Do not worry you will be very well taken care of !!!! You will have everything you need and then some, including something "new" -- researched for years , with lab results for "therapeutic" dose trials. Yet it is a food source -- and totally organic.

Last week , also , another Vet specialist said that actually research shows anti inflammatory oils , omega 3 , has a greater effect than glucosamine etc. This was on "Ask the Experts" radio show last week , 1010 , which I had on coming home from market.


----------



## gsdsar

I fostered a wonderful boy who had a tail amputation due to self injury. Radiographs showed a pretty significant amount of spondylosis. Hips fine, but his back is a mess. No idea if the self mutilation had anything to do with the back, but maybe. I will say though that this boy was very very mobile and agile. Had him work a rubble pile, no problem. Great balance. So, with that limited experience, I don't think the loss of the tail affected his gait or mobility. 

He was on Glucosamine/Chondroiten with MSM. Dasuquin w/MSM. I talked to the Nutramax rep. And their studies have shown no difference in the use if MSM, but they have the line with it, mainly because of anecdotal evidence that it works better. That said, it's all I use for my dogs. 

Good Luck with Fama. I am very happy you guys will be reunited soon. 
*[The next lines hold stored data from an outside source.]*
(** * LabelBench / ALBench: dataset skeleton and trainer configuration

    A shallow embedding of
    - [LabelBench/skeleton/dataset_skeleton.py] (module [LabelBench]),
    - [ALBench/skeleton/dataset_skeleton.py]    (module [ALBench]),
    - [ALBench/trainer/trainer.py]              (module [Trainer]),
    followed by the properties of the dataset bookkeeping that the
    specification states.

    Conventions.  A Python call that may raise returns a [result]; a method
    that mutates [self] returns the new [self] next to its result, so that the
    mutations made before an exception stay visible.  NumPy arrays of indices
    live in a store ([heap]) and are named by references, because the
    specification talks about copies and in-place mutation of them.  NumPy
    arithmetic, the feature extractor, the transforms and the raw datasets are
    collaborators outside the repository and are parameters of the model. *)

From stdpp Require Import gmap strings list sets.
From Stdlib Require Import ZArith Lia Ascii.

Open Scope string_scope.
Open Scope list_scope.
Open Scope Z_scope.

(** ** Exceptions and results *)

Inductive exn :=
| Exception (msg : string)
| AssertionError (msg : string)
| ValueError (msg : string)
| TypeError (msg : string)
| KeyError (key : string)
| AttributeError (msg : string)
| UnboundLocalError (var : string)
| IndexError (msg : string).

Inductive result (A : Type) :=
| Ok (a : A)
| Raise (e : exn).
Arguments Ok {A} a.
Arguments Raise {A} e.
Sent from Petguide.com Free App


----------



## carmspack

to complicate things there are different forms of glucosamine.


----------



## David Winners

Carmen, 

I can really understand where you are coming from. I know that adding weight to a human when they are moving can cause shocking results. There are many new soldiers that can really run when they join the Army. They have great form and cardiovascular endurance. When you add 70 pounds of gear to them, they quickly fall to the rear and struggle to make any king of long distance marches.
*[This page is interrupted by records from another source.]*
(** The events of one frame: nothing, one scroll, one right click, one
    move, or one move followed by one click. *)
Lemma main_step_events (m m' : VirtualMouse.mouse) (now : Q)
    (lm : list landmark) (evs : list VirtualMouse.event) :
  VirtualMouse.main_step m now lm = Ok (m', evs) ->
  evs = []
  \/ (exists a y,
        evs = [VirtualMouse.Scroll a]
        /\ VirtualMouse.perform_scroll
             (VirtualMouse.set_scroll_mode true m) y = (m', evs))
  \/ evs = [VirtualMouse.RightClick]
  \/ (exists x y, evs = [VirtualMouse.MoveTo x y])
  \/ (exists x y, evs = [VirtualMouse.MoveTo x y; VirtualMouse.Click]).
Proof.
  unfold VirtualMouse.main_step.
  destruct (negb (List.length lm =? 0)%nat).
  2:{ intros H. injection H as <- <-. now left. }
  destruct (fingers_up lm) as [fs|e]; [|discriminate]. cbn [bind].
  destruct (getitem lm 8) as [tip|e]; [|discriminate]. cbn [bind snd].
  destruct (VirtualMouse.detect_scroll_mode fs).
  { intros H. injection H as H.
    destruct (VirtualMouse.perform_scroll _ _) as [m1 evs1] eqn:Ep.
    injection H as <- <-.
    pose proof Ep as Ep'. unfold VirtualMouse.perform_scroll in Ep'.
    destruct (_ =? 0) in Ep'; [injection Ep' as <- <-; now left|].
    destruct (_ >? 20) in Ep'; injection Ep' as <- <-; [|now left].
    right. left. do 2 eexists. split; [reflexivity|exact Ep]. }
  destruct (VirtualMouse.detect_right_click fs).
  { destruct (Qltb _ _); intros H; injection H as <- <-;
      [right; right; now left|now left]. }
  destruct (getitem fs 1) as [index_up|e]; [|discriminate]. cbn [bind].
  destruct (truthy index_up).
  2:{ intros H. injection H as <- <-. now left. }
  cbn [VirtualMouse.get_cursor_position fst snd].
  match goal with
  | |- context [VirtualMouse.detect_left_click ?m1 now lm] =>
      destruct (detect_left_click_total m1 now lm) as (fired & Hrun & _);
      rewrite Hrun
  end.
  cbn [bind]. intros H. injection H as <- <-.
  destruct fired.
  - right. right. right. right. do 2 eexists. reflexivity.
  - right. right. right. left. do 2 eexists. reflexivity.
Qed.

(** X17. The scroll dead zone: every scroll the mouse loop issues is of at
    least 2 steps in absolute value; a movement of 20 pixels or less from
    the anchor never scrolls. *)
Theorem scroll_never_small (m : VirtualMouse.mouse)
    (frames : list (Q * list landmark)) (t : Q) (a : Z) :
  In (t, VirtualMouse.Scroll a) (snd (fst (VirtualMouse.main_loop m frames))) ->
  2 <= Z.abs a.
Proof.
  revert m. induction frames as [|[now lm] rest IH]; intros m Hin.
  - destruct Hin.
  - cbn [VirtualMouse.main_loop] in Hin.
    destruct (VirtualMouse.main_step m now lm) as [[m1 evs]|e] eqn:Es;
      [|destruct Hin].
    specialize (IH m1).
    destruct (VirtualMouse.main_loop m1 rest) as [[m2 log] err].
    cbn [fst snd] in *. apply in_app_or in Hin.
    destruct Hin as [Hin|Hin]; [|now apply IH].
    apply in_map_iff in Hin. destruct Hin as (e & He & Hin).
    injection He as _ ->.
    destruct (main_step_events _ _ _ _ _ Es)
      as [->|[(a' & y & -> & Hp)|[->|[(x & y & ->)|(x & y & ->)]]]];
      cbn in Hin; try tauto.
    + destruct Hin as [Ha|[]]. injection Ha as ->.
      apply (perform_scroll_emits _ _ _ a _ Hp). now left.
    + destruct Hin as [H|[]]; discriminate H.
    + destruct Hin as [H|[]]; discriminate H.
    + destruct Hin as [H|[H|[]]]; discriminate H.
Qed.

Lemma scroll_never_small_witness : 2 <= Z.abs 3.
Proof.
  apply (scroll_never_small sample_mouse
           [(1000%Q, fist_hand 300); (1001%Q, fist_hand 270)] 1001%Q 3).
  simpl. now left.
Defined.

(** X18. Each scroll discards the remainder: a scroll of [a] steps is
    issued only with a set anchor that is more than 20 pixels from the
    current ordinate, [a] is the distance divided by 10 and truncated, so
    up to 9 pixels of the movement are dropped, and the anchor moves to the
    current ordinate. *)
Theorem scroll_amount_truncates (m m' : VirtualMouse.mouse) (y a : Z)
    (evs : list VirtualMouse.event) :
  VirtualMouse.perform_scroll m y = (m', evs) ->
  In (VirtualMouse.Scroll a) evs ->
  VirtualMouse.scroll_start_y m <> 0
  /\ 20 < Z.abs (VirtualMouse.scroll_start_y m - y)
  /\ a = Z.quot (VirtualMouse.scroll_start_y m - y) 10
  /\ 10 * Z.abs a <= Z.abs (VirtualMouse.scroll_start_y m - y)
     < 10 * Z.abs a + 10
  /\ VirtualMouse.scroll_start_y m' = y.
Proof.
  intros Hp Hin.
  destruct (perform_scroll_emits _ _ _ _ _ Hp Hin)
    as (H1 & H2 & H3 & _ & H5 & H6).
  repeat split; try assumption; apply H5.
Qed.
(** ** The claims about the status line *)

(** C7, as amended.  The status line is the loading text when the percent
    position is none; for every percent that [float()] maps to a finite
    number (a float, an int, a bool, a numeric string) it is the loading
    text exactly when that number is not greater than zero, so also at 0.0
    with the status available; not-a-number and minus infinity give the
    loading text too, and plus infinity raises [OverflowError].  For a
    percent above zero and up to a hundred the line is the fifty-cell bar,
    one filled cell per two whole percent, followed by elapsed and total
    time, each as minutes:seconds when it is a finite number and as
    [00:00] when it is none or rejected by [float()].  Beyond a hundred
    the bar is no longer fifty cells wide: 150 percent gives 75 filled
    cells and no empty one.  Percent 45.0, position 90 and duration 200
    give 22 filled cells, [45%] and [01:30 / 03:20]. *)
Theorem status_line_rule :
  (forall pos dur, status_line VNone pos dur = Val loading_line) /\
  (forall q pos dur,
      status_line (VFloat (Fin q)) pos dur = Val loading_line <-> (q <= 0)%Q) /\
  (forall q t d, (0 < q)%Q -> (q <= 100)%Q ->
      status_line (VFloat (Fin q)) (VFloat (Fin t)) (VFloat (Fin d)) =
      Val (bar_string (trunc q) ++ " " ++ ESC ++ "[1;37m" ++ mmss (trunc t)
             ++ " / " ++ mmss (trunc d) ++ ESC ++ "[0m")) /\
  status_line (VFloat (Fin 45)) (VInt 90) (VInt 200) = Val scenario_line /\
  status_line (VFloat (Fin 45)) (VFloat (Fin 90)) (VFloat (Fin 200))
  = Val scenario_line /\
  (forall percent q pos dur,
      py_float percent = Val (Fin q) ->
      (status_line percent pos dur = Val loading_line <-> (q <= 0)%Q)) /\
  (forall pos dur,
      status_line (VFloat NaN) pos dur = Val loading_line /\
      status_line (VFloat NInf) pos dur = Val loading_line /\
      status_line (VFloat PInf) pos dur = Err (Exc OverflowError_)) /\
  (forall percent q pos dur t d,
      py_float percent = Val (Fin q) -> (0 < q)%Q -> (q <= 100)%Q ->
      py_float pos = Val (Fin t) -> py_float dur = Val (Fin d) ->
      status_line percent pos dur =
      Val (bar_string (trunc q) ++ " " ++ ESC ++ "[1;37m" ++ mmss (trunc t)
             ++ " / " ++ mmss (trunc d) ++ ESC ++ "[0m")) /\
  (forall percent q pos dur,
      py_float percent = Val (Fin q) -> (0 < q)%Q -> (q <= 100)%Q ->
      time_value pos -> time_value dur ->
      exists t1 t2,
        format_time_str pos = Val t1 /\ format_time_str dur = Val t2 /\
        (pos = VNone \/ unparseable pos -> t1 = "00:00") /\
        (dur = VNone \/ unparseable dur -> t2 = "00:00") /\
        status_line percent pos dur =
        Val (bar_string (trunc q) ++ " " ++ ESC ++ "[1;37m" ++ t1 ++ " / "
               ++ t2 ++ ESC ++ "[0m")) /\
  draw_progress_bar (VFloat (Fin 150))
  = Val ("[" ++ ESC ++ "[1;36m" ++ str_mul "█" 75 ++ ESC ++ "[0m] 150%").
Proof.
  split; [exact status_line_none|].
  split; [exact status_line_loading_iff|].
  split.
  { intros q t d H0 H1.
    rewrite status_line_float.
    assert ((0 <? Qnum q) = true) as ->.
    { apply Z.ltb_lt. unfold Qlt in H0; simpl in H0. lia. }
    rewrite draw_progress_bar_percent by assumption.
    reflexivity. }
  split; [vm_compute; reflexivity|].
  split; [vm_compute; reflexivity|].
  split; [exact status_line_loading_iff_finite|].
  split; [intros pos dur; repeat split; reflexivity|].
  split.
  { intros percent q pos dur t d H H0 H1 Ht Hd.
    apply (status_line_bar percent q pos dur _ _ H H0 H1).
    - exact (format_time_finite pos t Ht).
    - exact (format_time_finite dur d Hd). }
  split; [|vm_compute; reflexivity].
  intros percent q pos dur H H0 H1 Hpos Hdur.
  destruct (format_time_total _ Hpos) as [t1 E1].
  destruct (format_time_total _ Hdur) as [t2 E2].
  exists t1, t2. split; [exact E1|]. split; [exact E2|].
  split; [|split].
  - intros [->|Hu].
    + rewrite format_time_none in E1. injection E1 as <-. reflexivity.
    + rewrite (format_time_unparseable _ Hu) in E1. injection E1 as <-.
      reflexivity.
  - intros [->|Hu].
    + rewrite format_time_none in E2. injection E2 as <-. reflexivity.
    + rewrite (format_time_unparseable _ Hu) in E2. injection E2 as <-.
      reflexivity.
  - exact (status_line_bar percent q pos dur t1 t2 H H0 H1 E1 E2).
Qed.

Lemma status_line_rule_witness :
  py_float (VInt 45) = Val (Fin 45) /\
  (0 < 45)%Q /\ (45 <= 100)%Q /\
  py_float (VInt 90) = Val (Fin 90) /\
  py_float (VStr "200.0") = Val (Fin 200) /\
  status_line (VInt 45) (VInt 90) (VStr "200.0") =
  Val (bar_string (trunc 45) ++ " " ++ ESC ++ "[1;37m" ++ mmss (trunc 90)
         ++ " / " ++ mmss (trunc 200) ++ ESC ++ "[0m") /\
  status_line (VFloat (Fin 45)) (VFloat (Fin 90)) (VFloat (Fin 200)) =
  Val (bar_string (trunc 45) ++ " " ++ ESC ++ "[1;37m" ++ mmss (trunc 90)
         ++ " / " ++ mmss (trunc 200) ++ ESC ++ "[0m").
Proof.
  assert (Hp : py_float (VInt 45) = Val (Fin 45)) by (vm_compute; reflexivity).
  assert (H0 : (0 < 45)%Q) by reflexivity.
  assert (H1 : (45 <= 100)%Q) by (unfold Qle; simpl; lia).
  assert (Ht : py_float (VInt 90) = Val (Fin 90)) by (vm_compute; reflexivity).
  assert (Hd : py_float (VStr "200.0") = Val (Fin 200))
    by (vm_compute; reflexivity).
  destruct status_line_rule as (_ & _ & R3 & _ & _ & _ & _ & R8 & _).
  split; [exact Hp|]. split; [exact H0|]. split; [exact H1|].
  split; [exact Ht|]. split; [exact Hd|].
  split.
  - exact (R8 (VInt 45) 45%Q (VInt 90) (VStr "200.0") 90%Q 200%Q
              Hp H0 H1 Ht Hd).
  - exact (R3 45%Q 90%Q 200%Q H0 H1).
Defined.

(** C7, counterexample to the claim as stated: at the start of a track the
    status is available (0.0 percent, 0.0 of 200.0 seconds, none of the
    three values is none), and the line is the loading text all the same. *)
Lemma loading_shown_with_status_available :
  VFloat (Fin 0) <> VNone /\ VFloat (Fin 200) <> VNone /\
  status_line (VFloat (Fin 0)) (VFloat (Fin 0)) (VFloat (Fin 200))
  = Val loading_line.
Proof.
  split; [discriminate|]. split; [discriminate|]. reflexivity.
Qed.




End RenderFacts.
(* ===================================================================== *)
(** * Properties of the player                                             *)
(* ===================================================================== *)

Module PlayerFacts.
Import Py Render Player Spec Examples Logic.

(** ** The process table *)

Lemma nth_error_list_update {A} (l : list A) (i j : nat) (f : A -> A) :
  nth_error (list_update l i f) j =
  if Nat.eqb j i then option_map f (nth_error l j) else nth_error l j.
Proof.
  revert i j. induction l as [|x l IH]; intros i j.
  - destruct j, i; simpl; try reflexivity;
      destruct (Nat.eqb j i); reflexivity.
  - destruct i, j; simpl; try reflexivity. apply IH.
Qed.

Lemma length_list_update {A} (l : list A) (i : nat) (f : A -> A) :
  List.length (list_update l i f) = List.length l.
Proof.
  revert i. induction l as [|x l IH]; intros [|i]; simpl; auto.
Qed.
After the injuries I have sustained, I can no longer run at a very quick pace. The loss of mobility in my lower back and hips has shortened my stride to a point that I just can not physically run 6:30 miles anymore. However, I can move nearly as fast with that 70 pounds of gear on as I can without it. I have done the proper strength and conditioning to allow me to perform in this way.

It seems possible to me that the same may be done for Fama. I believe with the proper nutrition and physical therapy, she can be pain free. I have had doctors ask me how it is that I can walk at all. It is all in how you approach the situation, and how dedicated you are to staying fit in the right ways.
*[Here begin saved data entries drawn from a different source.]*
(** * Exchange state model of loopring_v3.js ([src/types.ts])

    A shallow embedding of the classes [StorageLeaf], [BalanceLeaf],
    [AccountLeaf] and [ExchangeState] and the properties of their
    get-or-create accessors.

    Conventions of the embedding:
    - a JavaScript [number] that the code uses as an identifier or index is an
      integer of [Z] (the code never produces a fractional value itself);
      [BN] values are integers of [Z];
    - class instances live in a store and are denoted by references, so that
      "the same object" is equality of references; [new] appends to the store
      and never reuses a reference;
    - a JS object used as a dictionary ([balances], [storage], the owner maps)
      is a [gmap]; an absent key is JS [undefined];
    - an array or dictionary is held by value in the object that owns it; no
      property below depends on one being shared with a caller;
    - a method is a function of its receiver ([this]) and of the store, and
      returns the new store together with its result. *)

From stdpp Require Import gmap strings list fin_maps.
From Stdlib Require Import ZArith Lia.

Local Open Scope Z_scope.

(** References to objects of the store: positions in a table of objects. *)
Abbreviation ref := nat (only parsing).

(** The two members of [Constants] (file [constants.ts]) that [types.ts]
    reads.  The file is not part of the sources at hand, so both are taken as
    parameters: every result below holds for any address string and any
    tree depth. *)
Class Constants := {
  zeroAddress : string;
  BINARY_TREE_DEPTH_STORAGE : nat
}.

(** ** Leaves *)

Module StorageLeaf.
Record t := mk {
  data : Z;
  storageID : Z;
  gasFee : Z;
  cancelled : Z;
  tokenSID : Z;
  tokenBID : Z;
  forward : Z
}.

(** [constructor()] *)
Definition new : t :=
  {| data := 0; storageID := 0; gasFee := 0; cancelled := 0;
     tokenSID := 0; tokenBID := 0; forward := 1 |}.
End StorageLeaf.

Module BalanceLeaf.
Record t := mk { balance : Z }.

(** [constructor()] *)
Definition new : t := {| balance := 0 |}.

(** [init(balance)]: the decimal round trip [new BN(balance.toString(10))]
    copies the integer. *)
Definition init (balance : Z) (this : t) : t := {| balance := balance |}.
End BalanceLeaf.

(** ** Request records kept in the queues of [ExchangeState] *)

Module Deposit.
Record t := mk {
  exchange : string;
  blockIdx : option Z;
  requestIdx : option Z;
  timestamp : Z;
  owner : string;
  token : Z;
  amount : Z;
  fee : Z;
  transactionHash : string
}.
End Deposit.

Module OnchainWithdrawal.
Record t := mk {
  exchange : string;
  blockIdx : option Z;
  requestIdx : option Z;
  withdrawalIdx : Z;
  timestamp : Z;
  accountID : Z;
  tokenID : Z;
  amountRequested : Z;
  amountWithdrawn : option Z;
  transactionHash : string
}.
End OnchainWithdrawal.

(** ** Accounts *)

Module AccountLeaf.
(** The fields of the class.  [balances] and [storage] map a key to the
    reference of the leaf stored under it.  The optional members
    [balancesMerkleTree] and [storageTree] are never assigned by this file
    and are left out. *)
Record t := mk {
  exchange : string;
  accountId : Z;
  owner : string;
  publicKeyX : string;
  publicKeyY : string;
  appKeyPublicKeyX : string;
  appKeyPublicKeyY : string;
  disableAppKeySpotTrade : Z;
  disableAppKeyWithdraw : Z;
  disableAppKeyTransferToOther : Z;
  nonce : Z;
  balances : gmap Z ref;
  storage : gmap Z ref
}.

Definition set_balances (m : gmap Z ref) (a : t) : t :=
  mk (exchange a) (accountId a) (owner a) (publicKeyX a) (publicKeyY a)
     (appKeyPublicKeyX a) (appKeyPublicKeyY a) (disableAppKeySpotTrade a)
     (disableAppKeyWithdraw a) (disableAppKeyTransferToOther a) (nonce a)
     m (storage a).

Definition set_storage (m : gmap Z ref) (a : t) : t :=
  mk (exchange a) (accountId a) (owner a) (publicKeyX a) (publicKeyY a)
     (appKeyPublicKeyX a) (appKeyPublicKeyY a) (disableAppKeySpotTrade a)
     (disableAppKeyWithdraw a) (disableAppKeyTransferToOther a) (nonce a)
     (balances a) m.
End AccountLeaf.

(** ** The object store

    One growing table per class; a reference is an index into the table of its
    class.  TypeScript's typing keeps the three kinds apart. *)
Record Heap := mkHeap {
  accountObjs : list AccountLeaf.t;
  balanceObjs : list BalanceLeaf.t;
  storageObjs : list StorageLeaf.t
}.

Definition emptyHeap : Heap := mkHeap [] [] [].

Definition allocAccount (a : AccountLeaf.t) (h : Heap) : ref * Heap :=
  (length (accountObjs h),
   mkHeap (accountObjs h ++ [a]) (balanceObjs h) (storageObjs h)).

Definition allocBalance (b : BalanceLeaf.t) (h : Heap) : ref * Heap :=
  (length (balanceObjs h),
   mkHeap (accountObjs h) (balanceObjs h ++ [b]) (storageObjs h)).

Definition allocStorage (s : StorageLeaf.t) (h : Heap) : ref * Heap :=
  (length (storageObjs h),
   mkHeap (accountObjs h) (balanceObjs h) (storageObjs h ++ [s])).

Definition writeAccount (this : ref) (a : AccountLeaf.t) (h : Heap) : Heap :=
  mkHeap (<[this := a]> (accountObjs h)) (balanceObjs h) (storageObjs h).

Module AccountLeafOps.
Import AccountLeaf.

Section WithConstants.
Context `{Constants}.

(** [constructor(accountId)]: the field values of a new account. *)
Definition fresh (accountId : Z) : t :=
  {| exchange := zeroAddress;
     accountId := accountId;
     owner := zeroAddress;
     publicKeyX := "0";
     publicKeyY := "0";
     appKeyPublicKeyX := "0";
     appKeyPublicKeyY := "0";
     disableAppKeySpotTrade := 0;
     disableAppKeyWithdraw := 0;
     disableAppKeyTransferToOther := 0;
     nonce := 0;
     balances := ∅;
     storage := ∅ |}.

(** [new AccountLeaf(accountId)] *)
Definition new (accountId : Z) (h : Heap) : ref * Heap :=
  allocAccount (fresh accountId) h.

(** The assignments of [init] on the fields of the receiver.  The three
    [disableAppKey...] flags are not assigned and keep their values; an
    omitted [balances] or [storage] argument defaults to the empty
    object. *)
Definition init_fields (owner publicKeyX publicKeyY : string)
    (appKeyPublicKeyX appKeyPublicKeyY : string) (nonce : Z)
    (balances storage : option (gmap Z ref)) (this : t) : t :=
  {| exchange := zeroAddress;
     accountId := 0;
     owner := owner;
     publicKeyX := publicKeyX;
     publicKeyY := publicKeyY;
     appKeyPublicKeyX := appKeyPublicKeyX;
     appKeyPublicKeyY := appKeyPublicKeyY;
     disableAppKeySpotTrade := AccountLeaf.disableAppKeySpotTrade this;
     disableAppKeyWithdraw := AccountLeaf.disableAppKeyWithdraw this;
     disableAppKeyTransferToOther :=
       AccountLeaf.disableAppKeyTransferToOther this;
     nonce := nonce;
     balances := default ∅ balances;
     storage := default ∅ storage |}.

(** [this.init(...)]; [None] when [this] is not an account of the store. *)
Definition init (this : ref) (owner publicKeyX publicKeyY : string)
    (appKeyPublicKeyX appKeyPublicKeyY : string) (nonce : Z)
    (balances storage : option (gmap Z ref)) (h : Heap) : option Heap :=
  a ← accountObjs h !! this;
  Some (writeAccount this
          (init_fields owner publicKeyX publicKeyY appKeyPublicKeyX
             appKeyPublicKeyY nonce balances storage a) h).

(** [this.getBalance(tokenID)] *)
Definition getBalance (this : ref) (tokenID : Z) (h : Heap)
    : option (ref * Heap) :=
  a ← accountObjs h !! this;
  match AccountLeaf.balances a !! tokenID with
  | Some l => Some (l, h)
  | None =>
      let '(l, h1) := allocBalance BalanceLeaf.new h in
      Some (l, writeAccount this
                 (set_balances (<[tokenID := l]> (AccountLeaf.balances a)) a)
                 h1)
  end.

(** [storageID % 2 ** Constants.BINARY_TREE_DEPTH_STORAGE]: the remainder
    of JavaScript takes the sign of the dividend, as [Z.rem] does. *)
Definition address (storageID : Z) : Z :=
  Z.rem storageID (2 ^ Z.of_nat BINARY_TREE_DEPTH_STORAGE).

(** [this.getStorage(storageID)] *)
Definition getStorage (this : ref) (storageID : Z) (h : Heap)
    : option (ref * Heap) :=
  a ← accountObjs h !! this;
  let address := address storageID in
  match AccountLeaf.storage a !! address with
  | Some l => Some (l, h)
  | None =>
      let '(l, h1) := allocStorage StorageLeaf.new h in
      Some (l, writeAccount this
                 (set_storage (<[address := l]> (AccountLeaf.storage a)) a)
                 h1)
  end.
End WithConstants.
End AccountLeafOps.

(** ** The exchange state *)

Module ExchangeState.
Section Fields.
(** The element type of [processedRequests], declared [any[]]. *)
Variable any : Type.

(** The fields of the class; [accounts] is the array of account
    references. *)
Record t := mk {
  exchange : string;
  accounts : list ref;
  accountIdToOwner : gmap Z string;
  ownerToAccountId : gmap string Z;
  deposits : list Deposit.t;
  onchainWithdrawals : list OnchainWithdrawal.t;
  processedRequests : list any
}.

Definition set_accounts (l : list ref) (s : t) : t :=
  mk (exchange s) l (accountIdToOwner s) (ownerToAccountId s)
     (deposits s) (onchainWithdrawals s) (processedRequests s).
End Fields.

Arguments mk {any}.
Arguments exchange {any}.
Arguments accounts {any}.
Arguments accountIdToOwner {any}.
Arguments ownerToAccountId {any}.
Arguments deposits {any}.
Arguments onchainWithdrawals {any}.
Arguments processedRequests {any}.
Arguments set_accounts {any}.

Section Methods.
Context `{Constants} {any : Type}.

(** A configuration: the object store and the fields of [this]. *)
Definition config : Type := Heap * t any.

(** [this.accounts.length] *)
Definition accounts_length (c : config) : Z :=
  Z.of_nat (length (accounts c.2)).

(** The loop body:
    [this.accounts.push(new AccountLeaf(this.accounts.length))] *)
Definition push_new (c : config) : config :=
  let '(l, h1) := AccountLeafOps.new (accounts_length c) c.1 in
  (h1, set_accounts (accounts c.2 ++ [l]) c.2).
I truly appreciate your help and look forward to discussing this further.


----------



## David Winners

gsdsar said:


> I fostered a wonderful boy who had a tail amputation due to self injury. Radiographs showed a pretty significant amount of spondylosis. Hips fine, but his back is a mess. No idea if the self mutilation had anything to do with the back, but maybe. I will say though that this boy was very very mobile and agile. Had him work a rubble pile, no problem. Great balance. So, with that limited experience, I don't think the loss of the tail affected his gait or mobility.
> 
> He was on Glucosamine/Chondroiten with MSM. Dasuquin w/MSM. I talked to the Nutramax rep. And their studies have shown no difference in the use if MSM, but they have the line with it, mainly because of anecdotal evidence that it works better. That said, it's all I use for my dogs.
> 
> Good Luck with Fama. I am very happy you guys will be reunited soon.
> 
> 
> Sent from Petguide.com Free App


Thanks! It's going to be fun to be together again for sure


----------



## carmspack

ladies with heavy shoulder purses know .

husbands always are surprised at the weight and ask what the heck is in there . Office in a bag - plus all the stuff they don't want to carry.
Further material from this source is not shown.